Are you worried for the future of “General Hospital”?
There have been rumors floating around all over the place, and I don’t put too much stock in them. Having a lot of these other shows get canceled obviously puts every other show that’s on the air in a place of wanting to maintain its audience and also hopefully grow its audience.
I wouldn’t say it’s something to be overly worried about, but the industry’s in a pretty tough place, so anything could happen. We’ve seen a lot of support from the fans, and ABC is still very positive about “General Hospital.” It’s possible for the show to come out of this difficult time.
What do you think is driving these programming decisions?
Soap operas are having a hard time connecting with the current state of television. Budget-wise, because of the state of the economy and all that, you have to think in terms of how much it costs to put out an hour of drama every day with a cast of 25 or 30 people as opposed to putting on a cooking show or something. Those are the difficulties that soap operas are having to contend with right now. But I do think there is a really strong fan base that still exists.
How do you see “All My Children” and “One Life to Live” faring as online shows?
A lot of people watch the shows online already on abc.com. A lot of people DVR (digitally record) them. So it’s hard to track how many people are actually watching a show just by traditional ratings because the ratings aren’t taking into play all the people who are watching it online that evening, all the people who are watching it on DVR. I think there are more people watching than what they know.
Do you think their core audiences will follow them to this new platform?
For their sake, I hope so. It’s a little bit of a new frontier, but that seems to be something that’s happening. Even in the 24-hour news cycle, someone like Glenn Beck who has pretty big ratings is doing his own online network now as opposed to being on Fox. It’s definitely a time of transition.
It’s similar to the music industry transitioning from CDs to downloads and iTunes. Over the last five years or so, there are pretty much almost no record stores left. They’re all kind of dying out or just going online.

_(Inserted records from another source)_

(** The record that the handler fills: the five keys hold the values of
    the row, every other key holds what the template holds. *)
Lemma filled_clip_data_lookup (c : collaborators) (title : string)
    (enabled : bool) (s e : Z) (layer : string) :
  let data := filled_clip_data c title enabled s e layer in
  data !! "title" = Some (VStr title)
  /\ data !! "start_frame" = Some (VInt s)
  /\ data !! "end_frame" = Some (VInt e)
  /\ data !! "enabled" = Some (VBool enabled)
  /\ (exists v, data !! "animLayer" = Some (VStr v)
                /\ (layer = "" \/ layer = "None" -> v = "")
                /\ (layer <> "" -> layer <> "None" -> v = layer))
  /\ (forall k, k ∉ clip_fields -> data !! k = ANIM_CLIP_DATA c !! k)
  /\ dom data = dom (ANIM_CLIP_DATA c) ∪ list_to_set clip_fields.
Proof.
  intros data. subst data. unfold filled_clip_data.
  repeat split.
  - now rewrite !lookup_insert_ne, lookup_insert_eq by discriminate.
  - now rewrite !lookup_insert_ne, lookup_insert_eq by discriminate.
  - now rewrite !lookup_insert_ne, lookup_insert_eq by discriminate.
  - now rewrite !lookup_insert_ne, lookup_insert_eq by discriminate.
  - eexists. rewrite lookup_insert_eq. split; [reflexivity |]. split.
    + intros [-> | ->]; reflexivity.
    + intros H1 H2. cbn.
      rewrite (bool_decide_eq_false_2 (layer = "") H1).
      rewrite (bool_decide_eq_false_2 (layer = "None") H2). reflexivity.
  - intros k Hk. unfold clip_fields in Hk.
    rewrite !not_elem_of_cons in Hk. destruct Hk as (H1 & H2 & H3 & H4 & H5 & _).
    rewrite !lookup_insert_ne by congruence. reflexivity.
  - rewrite !dom_insert_L. unfold clip_fields. cbn.
    apply set_eq. intros k. rewrite !elem_of_union, !elem_of_singleton.
    rewrite elem_of_empty. tauto.
Qed.

(** The handler either sends nothing or sends one record, built by
    [filled_clip_data] from the row. *)
Lemma on_update_sends (c : collaborators) (w : AnimClipWidget)
    (log : list ecall) :
  snd (_on_update_anim_clip c w log) = log
  \/ exists s e,
       py_int (_start_frame_box w) = Ok s
       /\ py_int (_end_frame_box w) = Ok e
       /\ _on_update_anim_clip c w log
          = (Ok (with_previous_name w (_clip_name_lineedit w)),
             log ++ [UpdateAnimationClip (get_root_joint c log) (_previous_name w)
                       (filled_clip_data c (_clip_name_lineedit w)
                          (_export_checkbox w) s e (_anim_layer_current w))]).
Proof.
  unfold _on_update_anim_clip. run_eff.
  destruct (_fbx_exporter w); cbn; [| now left].
  destruct (truthy (get_root_joint c log)); cbn; [| now left].
  destruct (export_node_get c log); cbn; [| now left].
  destruct (py_int (_start_frame_box w)) as [s | x]; cbn; [| now left].
  destruct (py_int (_end_frame_box w)) as [e | x]; cbn; [| now left].
  right. exists s, e. auto.
Qed.

(** When the guards pass and both frame texts are integers, the handler
    does send. *)
Lemma on_update_sends_when_ready (c : collaborators) (w : AnimClipWidget)
    (log : list ecall) (s e : Z) :
  _fbx_exporter w = true ->
  truthy (get_root_joint c log) = true ->
  export_node_get c log = true ->
  py_int (_start_frame_box w) = Ok s ->
  py_int (_end_frame_box w) = Ok e ->
  _on_update_anim_clip c w log
  = (Ok (with_previous_name w (_clip_name_lineedit w)),
     log ++ [UpdateAnimationClip (get_root_joint c log) (_previous_name w)
               (filled_clip_data c (_clip_name_lineedit w)
                  (_export_checkbox w) s e (_anim_layer_current w))]).
Proof.
  intros He Hr Hn Hs Hf. unfold _on_update_anim_clip. run_eff.
  rewrite He, Hr, Hn, Hs. cbn. rewrite Hf. reflexivity.
Qed.

(** C5: the update handler sends the export node at most one record; the
    record is the template with exactly the keys [title], [start_frame],
    [end_frame], [enabled] and [animLayer] assigned from the row (the title
    text, the two frame texts as integers, the check box, and the chosen
    layer or the empty string when the choice is empty or ["None"]), and
    every other key as the template has it; and it does send when the
    guards pass and the frame texts are integers. *)
Theorem C5_update_writes_clip_fields (c : collaborators) (w : AnimClipWidget)
    (log : list ecall) :
  (snd (_on_update_anim_clip c w log) = log
   \/ exists s e data,
        py_int (_start_frame_box w) = Ok s
        /\ py_int (_end_frame_box w) = Ok e
        /\ snd (_on_update_anim_clip c w log)
           = log ++ [UpdateAnimationClip (get_root_joint c log)
                       (_previous_name w) data]
        /\ data !! "title" = Some (VStr (_clip_name_lineedit w))
        /\ data !! "start_frame" = Some (VInt s)
        /\ data !! "end_frame" = Some (VInt e)
        /\ data !! "enabled" = Some (VBool (_export_checkbox w))
        /\ (exists v, data !! "animLayer" = Some (VStr v)
                      /\ (_anim_layer_current w = ""
                          \/ _anim_layer_current w = "None" -> v = "")
                      /\ (_anim_layer_current w <> "" ->
                          _anim_layer_current w <> "None" ->
                          v = _anim_layer_current w))
        /\ (forall k, k ∉ clip_fields -> data !! k = ANIM_CLIP_DATA c !! k)
        /\ dom data = dom (ANIM_CLIP_DATA c) ∪ list_to_set clip_fields)
  /\ (forall s e,
        _fbx_exporter w = true ->
        truthy (get_root_joint c log) = true ->
        export_node_get c log = true ->
        py_int (_start_frame_box w) = Ok s ->
        py_int (_end_frame_box w) = Ok e ->
        exists data,
          snd (_on_update_anim_clip c w log)
          = log ++ [UpdateAnimationClip (get_root_joint c log)
                      (_previous_name w) data]).
Proof.
  split.
  - destruct (on_update_sends c w log) as [H | (s & e & Hs & He & H)];
      [now left | right].
    exists s, e, (filled_clip_data c (_clip_name_lineedit w)
                    (_export_checkbox w) s e (_anim_layer_current w)).
    split; [exact Hs |]. split; [exact He |]. split; [now rewrite H |].
    apply filled_clip_data_lookup.
  - intros s e H1 H2 H3 H4 H5. eexists.
    rewrite (on_update_sends_when_ready c w log s e H1 H2 H3 H4 H5).
    reflexivity.
Qed.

But these things are cyclical. Vinyls actually have gone up 41 percent in the last year (according to Nielsen SoundScan data). People, young people, are starting to buy vinyls again, which is kind of crazy.
I think for soap operas, it’s going to come back, but who knows how long it’s going to be before that happens. So hopefully the online thing will work out.
In one form or another, I think soap operas absolutely will come back. I don’t know if it’s going to look exactly the same. Maybe it will be in the form of telenovelas, or something like that, nine-month stories. But serial drama has been around since radio. We’re hoping that “General Hospital” and the other shows that are remaining on networks will continue to just push through this transition period and transition with people. But for shows like “All My Children” and “One Life to Live,” hopefully they’ll be able to make that transition online. Either way, I think soap operas are going to keep going.
In light of these changes, have your thoughts about the direction in which you see your career going shifted?
No, not really. For me those are kind of separate questions. For me, I’ve been doing daytime and also films and prime time and music and writing and everything kind of the whole time. So I really don’t see myself as working in one genre or one medium. So the future still feels the same for me, which is to continue to work in all the different genres.
A number of high-profile television and movie stars got their starts on soap operas. How did “General Hospital” help launch your career?
It’s huge. It was really a huge blessing. I started when I was 11. Especially because I was coming on as Luke and Laura’s son, there was a pretty big fan base around them, so I was privileged enough to come into that family dynamic. It gave me the notoriety and the experience of a young actor to work really hard. It was definitely the launching pad and schooling for me all at the same time.